Challenge Description

Mt Keith was originally designed as a 6 Mt/a concentrator in 1994. Subsequent expansions and upgrades have taken the nominal throughput to 10.5 Mt/a, however the circuit can rarely maintain a feed rate that matches that. Mill throughput is a key driver for maintaining profitability at Mt Keith because of the low head grade (~0.5% Ni) and inherently low nickel recoveries due to the mineralogical makeup of the ore.

The Nickel West Mt Keith Concentrator (NMK) has 2 parallel grinding modules consisting of one SAG Mill and one BALL Mill per module.
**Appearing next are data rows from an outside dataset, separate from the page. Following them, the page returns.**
(* ===== verification/TaskProps.v ===== *)
(** * Properties of the task cache

    The theorems about server/src/remote_tasks/task_cache.rs and
    lib/pdm-api-types/src/remote_upid.rs, each with an instance at a concrete directory. *)
From S2P Require Import Prelude RustStr Remotes Disk TaskArchive TaskCache TaskMerge TaskView TaskCrash TaskUpdate TaskRotate TaskExample.

Local Open Scope Z_scope.

(** A directory with two archive files and a journal. *)
Definition ex_dir : dir :=
  <[archive_path 1000 false := write_tasks [ex_task 1200 (Some 1210)]]>
    (<[archive_path 500 true := write_tasks [ex_task 700 (Some 710)]]>
       (<[WAL_FILENAME := write_tasks [ex_task 800 (Some 810); ex_task 1300 (Some 1310)]]> ∅)).

Lemma ex_dir_wf : archive_wf ex_dir.
Proof. apply archive_wfb_spec. by vm_compute. Qed.
Lemma ex_dir_one_record ts :
  one_recordb (all_tasks ex_dir ++ ts) = true → one_record (all_tasks ex_dir ++ ts).
Proof. apply one_recordb_spec. Qed.

Definition targetsb (files : list ArchiveFile) (ts : list TaskCacheItem) : bool :=
  forallb (λ t, match target files t with Some _ => true | None => false end) ts.
Lemma targetsb_spec files ts t :
  targetsb files ts = true → t ∈ ts → is_Some (target files t).
Proof.
  unfold targetsb. rw List.forallb_forall. intros Ht Hin%list_elem_of_In.
  specialize (Ht t Hin). by destruct (target files t).
Qed.

Section props.
Context `{UpidEnv} `{TaskJsonLaws} `{SteadyReads}.
Implicit Types (d : dir) (t : TaskCacheItem) (ts : list TaskCacheItem) (cache : TaskCache).

(** C11: [apply_journal] is atomic for readers.  The archive must be well-formed, journal and
    archive must hold one record per task, and every journal task must have an archive file that
    takes it.  Then, whatever call of a file operation fails (or the process dies at), except
    for a read of a file that is already open ([SteadyReads]), the tasks [get_tasks] returns are
    the same as before; when it succeeds the journal is empty and all its tasks are in the
    archive.  A read that fails later does lose tasks ([journal_read_error_loses]). *)
Theorem apply_journal_crash_safe d :
  archive_wf d → one_record (all_tasks d) →
  (∀ t, t ∈ journal_of d → is_Some (target (listing d) t)) →
  triple (λ d', d' = d) apply_journal
    (λ _ d', archive_wf d' ∧ view d' = view d ∧ journal_of d' = [])
    (λ d', archive_wf d' ∧ view d' = view d).
Proof.
  intros Hwf H1' Ht. eapply triple_conseq; [by apply triple_apply_journal | done | |].
  - intros [] d' [[Hv _] Hj]. split; [apply Hv |]. split; [by apply same_view_view | by apply empty_journal].
  - intros d' [Hv _]. split; [apply Hv | by apply same_view_view].
Qed.

(** C10: [update] moves the fetch cutoffs only after the tasks are safe.  The archive must be
    well-formed, every line of the journal must be complete, journal, archive and update must
    hold one record per task, every task to store must have an archive file that takes it, and
    no read of an open file may fail ([SteadyReads]).  Then, whichever other file operation
    fails, no task a reader saw in journal and archive is lost, and the state file is the old
    one unless every finished task of the update (whose UPID parses) is visible to readers. *)
Theorem update_crash_safe d cache new_tasks succ drop :
  archive_wf d → journal_text d →
  one_record (all_tasks d ++ recorded (finished new_tasks)) →
  (∀ t, t ∈ journal_of d ++ recorded (finished new_tasks) → is_Some (target (listing d) t)) →
  triple (λ d', d' = d) (update cache new_tasks succ drop)
    (λ _ d', ∀ t, t ∈ view d ∨ t ∈ recorded (finished new_tasks) → t ∈ view d')
    (λ d', (∀ t, t ∈ view d → t ∈ view d')
           ∧ (d' !! STATE_FILENAME = d !! STATE_FILENAME
              ∨ ∀ t, t ∈ recorded (finished new_tasks) → t ∈ view d')).
Proof.
  intros Hwf Htext Hone Ht.
  assert (∀ t, t ∈ view d ↔ t ∈ all_tasks d) as Hv.
  { intros t. apply elem_of_view. eapply one_record_sub; [done |]. set_solver. }
  eapply triple_conseq; [by apply (triple_update d) | done | |].
  - intros [] d' Hg t. rw (grown_view d new_tasks Hone _ d' t Hg) Hv.
    intros [? | ?]; [by apply (gr_old _ _ _ _ Hg) | by apply (gr_new _ _ _ _ Hg)].
  - intros d' [Hg Hs]. split.
    + intros t. rw (grown_view d new_tasks Hone _ d' t Hg) Hv. apply (gr_old _ _ _ _ Hg).
    + destruct Hs as [? | [Hg' _]]; [by left | right]. intros t Hin.
      rw (grown_view d new_tasks Hone _ d' t Hg'). by apply (gr_new _ _ _ _ Hg').
Qed.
A third ball mill takes a split of feed from each module to assist maintaining a target product size. Both modules are fed from the same primary crushing circuit via a Coarse Ore Stockpile (COS) which provides surge capacity. The grinding circuit is designed to produce a product size suitable for the downstream froth flotation process.

User Story

There are multiple factors that can affect mill throughput at Mt Keith. Firstly, there is a large variation of ores being fed through which leads to certain ore types being harder than normal leading to lower throughput under normal grinding conditions. These harder ores can sometimes be inferred through mineralogical data, but not always. It is forecast that these harder ore types will represent a greater proportion of Mt Keith's feed over the coming years. The main problem with these harder ore types is that they hold up in the SAG mills, restricting throughput. The SAG mill feed is controlled by the mill weight, measured by 4 load cells on the mill bearing system. Therefore if the ore does not grind quickly enough in the SAG mills, the mill weight increases and the control system reduces feed to the mill to maintain the desired mill weight. 
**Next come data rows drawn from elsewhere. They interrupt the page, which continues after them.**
(* ===== verification/JobState.v ===== *)
(** * The states of scheduled jobs

    server/src/jobstate.rs, and the job that rotates the logs in
    server/src/bin/proxmox-datacenter-api/tasks/logrotate.rs, which is the one that uses it.  The
    state of a job is a file, which the holder of the lock of the job replaces.

    Parameters are the states of tasks and their ids, whether a worker is active, the time, the
    locks, the JSON text and the calendar events ([JobEnv]); what they say may change with every
    call of a file operation, which the [tick] of the world counts.  The types and names of jobs
    have no slash. *)
From S2P Require Import Prelude RustStr Disk.

#[local] Open Scope string_scope.

Inductive JobState (T : Type) :=
| Created (time : Z)
| Started (upid : string)
| Finished (upid : string) (state : T) (updated : option Z).
Arguments Created {_} _.
Arguments Started {_} _.
Arguments Finished {_} _ _ _.

Class JobEnv := {
  TaskState : Type;
  ts_unknown : Z → TaskState;                     (* TaskState::Unknown { endtime } *)
  ts_endtime : TaskState → Z;
  ts_text : TaskState → string;
  upid_starttime : string → option Z;             (* UPID::from_str, and its starttime *)
  worker_is_active : string → nat → bool;         (* worker_is_active_local *)
  upid_read_status : string → nat → option TaskState;
  job_clock : nat → Z;                            (* epoch_i64 *)
  job_lock : string → nat → option error;         (* open_api_lockfile: the error, or the lock is held *)
  job_text : JobState TaskState → option file;
  job_parse : file → option (JobState TaskState);
  next_event : string → option (Z → result string (option Z));   (* CalendarEvent and compute_next_event *)
}.
Class JobLaws `{JobEnv} : Prop := {
  job_parse_text s f : job_text s = Some f → job_parse f = Some s;
}.

Section jobs.
Context `{JobEnv}.
Abbreviation state := (JobState TaskState).

(** [Job] holds the lock of its job until it is dropped. *)
Record Job := { jobtype : string; jobname : string; job_state : state }.

Definition job_bail {A} (msg : string) : IO A := fail (Error OtherIo [msg]).
Definition ticks : IO nat := λ w, (Ok (tick w), w).
Definition clock : IO Z := t ← ticks; mret (job_clock t).
Definition job_need {A} (o : option A) (msg : string) : IO A := match o with Some a => mret a | None => job_bail msg end.

Definition get_path (jobtype jobname : string) : string := jobtype ++ "-" ++ jobname ++ ".json".
Definition lock_path (jobtype jobname : string) : string := jobtype ++ "-" ++ jobname ++ ".lck".
Definition get_lock (jobtype jobname : string) : IO () := λ w,
  match job_lock (lock_path jobtype jobname) (tick w) with Some e => (Err e, w) | None => (Ok (), w) end.

Definition write_state (j : Job) : IO () :=
  serialized ← job_need (job_text (job_state j)) "serialize";
  fs_replace (get_path (jobtype j) (jobname j)) serialized.
Definition job_new (jobtype jobname : string) : IO Job :=
  _ ← get_lock jobtype jobname;
  time ← clock;
  mret {| jobtype := jobtype; jobname := jobname; job_state := Created time |}.
Definition set_job_state (s : state) (j : Job) : Job := {| jobtype := jobtype j; jobname := jobname j; job_state := s |}.

(** What the job is afterwards, and the outcome *)
Definition job_start (upid : string) (j : Job) : IO (Job * result error ()) :=
  match job_state j with
  | Started _ => mret (j, Err (Error OtherIo ["cannot start job that is started!"]))
  | _ => let j := set_job_state (Started upid) j in
         r ← attempt (write_state j);
         mret (j, r)
  end.
Definition job_finish (s : TaskState) (j : Job) : IO (Job * result error ()) :=
  match match job_state j with Created _ => None | Started upid => Some upid | Finished upid _ _ => Some upid end with
  | None => mret (j, Err (Error OtherIo ["cannot finish when not started"]))
  | Some upid => let j := set_job_state (Finished upid s None) j in
                 r ← attempt (write_state j);
                 mret (j, r)
  end.

(** [JobState::load] *)
Definition job_load (jobtype jobname : string) : IO state :=
  f ← file_read_optional_string (get_path jobtype jobname);
  match f with
  | Some f =>
      s ← job_need (job_parse f) "deserialize";
      match s with
      | Started upid =>
          starttime ← job_need (upid_starttime upid) "error parsing upid";
          t ← ticks;
          mret (if negb (worker_is_active upid t)
                then Finished upid (default (ts_unknown starttime) (upid_read_status upid t)) None
                else Started upid)
      | other => mret other
      end
  | None => now ← clock; mret (Created (now - 30))
  end.

Definition remove_state_file (jobtype jobname : string) : IO () :=
  let remove (name what : string) : IO () :=
    r ← attempt (fs_remove name);
    match r with
    | Err e => match kind e with NotFound => mret () | OtherIo => job_bail ("cannot remove " ++ what) end
    | Ok _ => mret ()
    end in
  _ ← get_lock jobtype jobname;
  _ ← remove (get_path jobtype jobname) "statefile";
  remove (lock_path jobtype jobname) "lockfile".
Definition create_state_file (jobtype jobname : string) : IO () :=
  j ← job_new jobtype jobname;
  write_state j.
Definition update_job_last_run_time (jobtype jobname : string) : IO () :=
  j ← attempt (job_new jobtype jobname);
  match j with
  | Err _ => mret ()
  | Ok j =>
      time ← clock;
      s ← job_load jobtype jobname;
      match s with
      | Created _ => write_state (set_job_state (Created time) j)
      | Started _ => mret ()
      | Finished upid s _ => write_state (set_job_state (Finished upid s (Some time)) j)
      end
  end.
Definition last_run_time (jobtype jobname : string) : IO Z :=
  s ← job_load jobtype jobname;
  match s with
  | Created time => mret time
  | Finished _ _ (Some time) => mret time
  | Started upid | Finished upid _ None => job_need (upid_starttime upid) "could not parse upid from state"
  end.

Record JobScheduleStatus := {
  next_run : option Z; last_run_state : option string; last_run_upid : option string; last_run_endtime : option Z;
}.
Definition compute_schedule_status (s : state) (schedule : option string) : result string JobScheduleStatus :=
  '(upid, endtime, st, last) ←
    match s with
    | Created time => Ok (None, None, None, time)
    | Started upid => start ← ok_or (upid_starttime upid) "unable to parse upid"; Ok (Some upid, None, None, start)
    | Finished upid st updated =>
        Ok (Some upid, Some (ts_endtime st), Some (ts_text st), default (ts_endtime st) updated)
    end;
  Ok {| next_run := match schedule ≫= next_event with
                    | Some event => match event last with Ok next => next | Err _ => None end
                    | None => None
                    end;
        last_run_state := st; last_run_upid := upid; last_run_endtime := endtime |}.

(** ** The rotation of the logs *)
Definition check_schedule (worker_type event_str id : string) : IO bool :=
  match next_event event_str with
  | None => mret false
  | Some event =>
      last ← attempt (last_run_time worker_type id);
      match last with
      | Err _ => mret false
      | Ok last =>
          match event last with
          | Ok (Some next) => now ← clock; mret (Z.leb next now)
          | Ok None | Err _ => mret false
          end
      end
  end.

(** [worker] is the id of the task that is started for the job, if one can be, and [body] what the
    rotation does, with the state of the task in the end.  The result says whether the task ran. *)
Definition task_body (body : world → TaskState * world) : IO TaskState := λ w, let '(s, w') := body w in (Ok s, w').
Definition schedule_task_log_rotate (worker : option string) (body : world → TaskState * world) : IO bool :=
  let worker_type := "logrotate" in
  let job_id := "access-log_and_task-archive" in
  due ← check_schedule worker_type "00:00" job_id;
  run ← (if (due : bool) then mret true
         else s ← attempt (job_load worker_type job_id);
              mret (match s with Ok (Created _) => true | _ => false end));
  if negb run then mret false
  else
    j ← attempt (job_new worker_type job_id);
    match j, worker with
    | Ok j, Some upid =>
        '(j, started) ← job_start upid j;
        match started with
        | Err _ => mret false
        | Ok _ => s ← task_body body; _ ← job_finish s j; mret true
        end
    | _, _ => mret false
    end.
End jobs.

(** ** What is recorded *)
Section recorded.
Context `{JobLaws}.
Abbreviation state := (JobState TaskState).

Definition job_at (d : dir) (jobtype jobname : string) : option state := d !! get_path jobtype jobname ≫= job_parse.
(** The file has the state of the job, and no other file has changed; or nothing has. *)
Definition recorded (j : Job) (o : result error ()) (d d' : dir) : Prop :=
  match o with
  | Ok _ => job_at d' (jobtype j) (jobname j) = Some (job_state j)
            ∧ ∀ p, p ≠ get_path (jobtype j) (jobname j) → d' !! p = d !! p
  | Err _ => d' = d
  end.

Lemma write_state_spec j w : let '(r, w') := write_state j w in recorded j r (disk w) (disk w') ∧ faults w' = faults w.
Proof.
  unfold write_state, job_need, job_bail, fail, fs_replace, syscall, get_disk, put_disk. unfold mbind, mret, IO_bind, IO_ret.
  destruct (job_text (job_state j)) as [f|] eqn:Ef; [| by split]. cbn. destruct (faults w (tick w)); [by split |]. cbn.
  split; [| done]. split.
  - unfold job_at. rw lookup_insert_eq. simpl. by apply job_parse_text.
  - intros p Hp. by rw lookup_insert_ne.
Qed.
Lemma write_state_ok j w f : faults w (tick w) = false → job_text (job_state j) = Some f →
  ∃ w', write_state j w = (Ok (), w') ∧ faults w' = faults w.
Proof. intros Hw Hf. unfold write_state, job_need, fs_replace, syscall, get_disk, put_disk, mbind, IO_bind. rw Hf /= Hw. by eexists. Qed.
While the two SAG mills at Mt Keith are identical in design, their operation is not due tosegregation of the coarse and fine material in the stockpile that provides feed to the grinding circuit. Therefore, the two circuits operate under different conditions and this has always presented a challenge for maximising throughput and optimising grind size for the downstream flotation circuit.
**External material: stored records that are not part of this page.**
(* ===== verification/SubscriptionTypes.v ===== *)
(** * Subscription keys

    The types and the key helpers of lib/pdm-api-types/src/subscription.rs: levels, product
    types, the key pattern, socket counts and the choice of a key for a node.  The subscription
    status is proxmox-subscription's; the variants the program distinguishes are named.
    The second part has the summary state of a remote. *)
From S2P Require Import Prelude RustStr Remotes.

#[local] Open Scope string_scope.

(** ** Levels *)
Inductive SubscriptionLevel :=
| LevelNone | LevelUnknown | Community | Basic | Standard | Premium.

Global Instance SubscriptionLevel_eq_dec : EqDecision SubscriptionLevel.
Proof. solve_decision. Defined.

(** The derived order: by position. *)
Definition level_rank (l : SubscriptionLevel) : Z :=
  match l with
  | LevelNone => 0 | LevelUnknown => 1 | Community => 2
  | Basic => 3 | Standard => 4 | Premium => 5
  end.

(** [FromStr]: never fails *)
Definition level_from_str (s : string) : SubscriptionLevel :=
  match s with
  | "p" | "premium" | "Premium" => Premium
  | "s" | "standard" | "Standard" => Standard
  | "b" | "basic" | "Basic" => Basic
  | "c" | "community" | "Community" => Community
  | "" | "none" | "None" => LevelNone
  | _ => LevelUnknown
  end.

Definition show_level (l : SubscriptionLevel) : string :=
  match l with
  | LevelNone => "None" | LevelUnknown => "Unknown" | Community => "Community"
  | Basic => "Basic" | Standard => "Standard" | Premium => "Premium"
  end.

Fixpoint last_char (s : string) : option ascii :=
  match s with
  | EmptyString => None
  | String a EmptyString => Some a
  | String _ s' => last_char s'
  end.

(** [from_key]: the slice of the last byte panics ([None]) when that byte is inside a UTF-8
    sequence. *)
Definition level_from_key (key : option string) : option SubscriptionLevel :=
  match key with
  | None | Some "" => Some LevelNone
  | Some key =>
      let key_type := match split_once "-"%char key with Some (l, _) => l | None => "" end in
      match last_char key_type with
      | None => Some LevelUnknown
      | Some c => if is_continuation c then None else Some (level_from_str (String c ""))
      end
  end.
Other variables which can be manipulated to have an impact on mill throughput include:

• Mill feed and discharge water flow

• Use of different cyclone configurations, pressures or densities to manipulate the particle size leaving the SAG mill

• Varying the speed of the feeders to preferentially feed finer or coarser material from the stockpile, however this is not sustainable over the long term

• Changing the closed side setting (CSS) on the primary crusher to produce smaller rocks – this however limits throughput at the crusher, which may not be sustainable under certain conditions.

Additional Questions

• Are there any variables within the milling circuit that have a disproportionate impact on mill throughput?

• Are there any new technologies out there that may help us diagnose problems within the circuit?

• Is there anything that can be done to mitigate the effects of harder ore in the Mt Keith milling circuit without resorting to large amounts of capital expenditure?

• Are there any novel ways of countering the observed segregation in the coarse ore stockpile?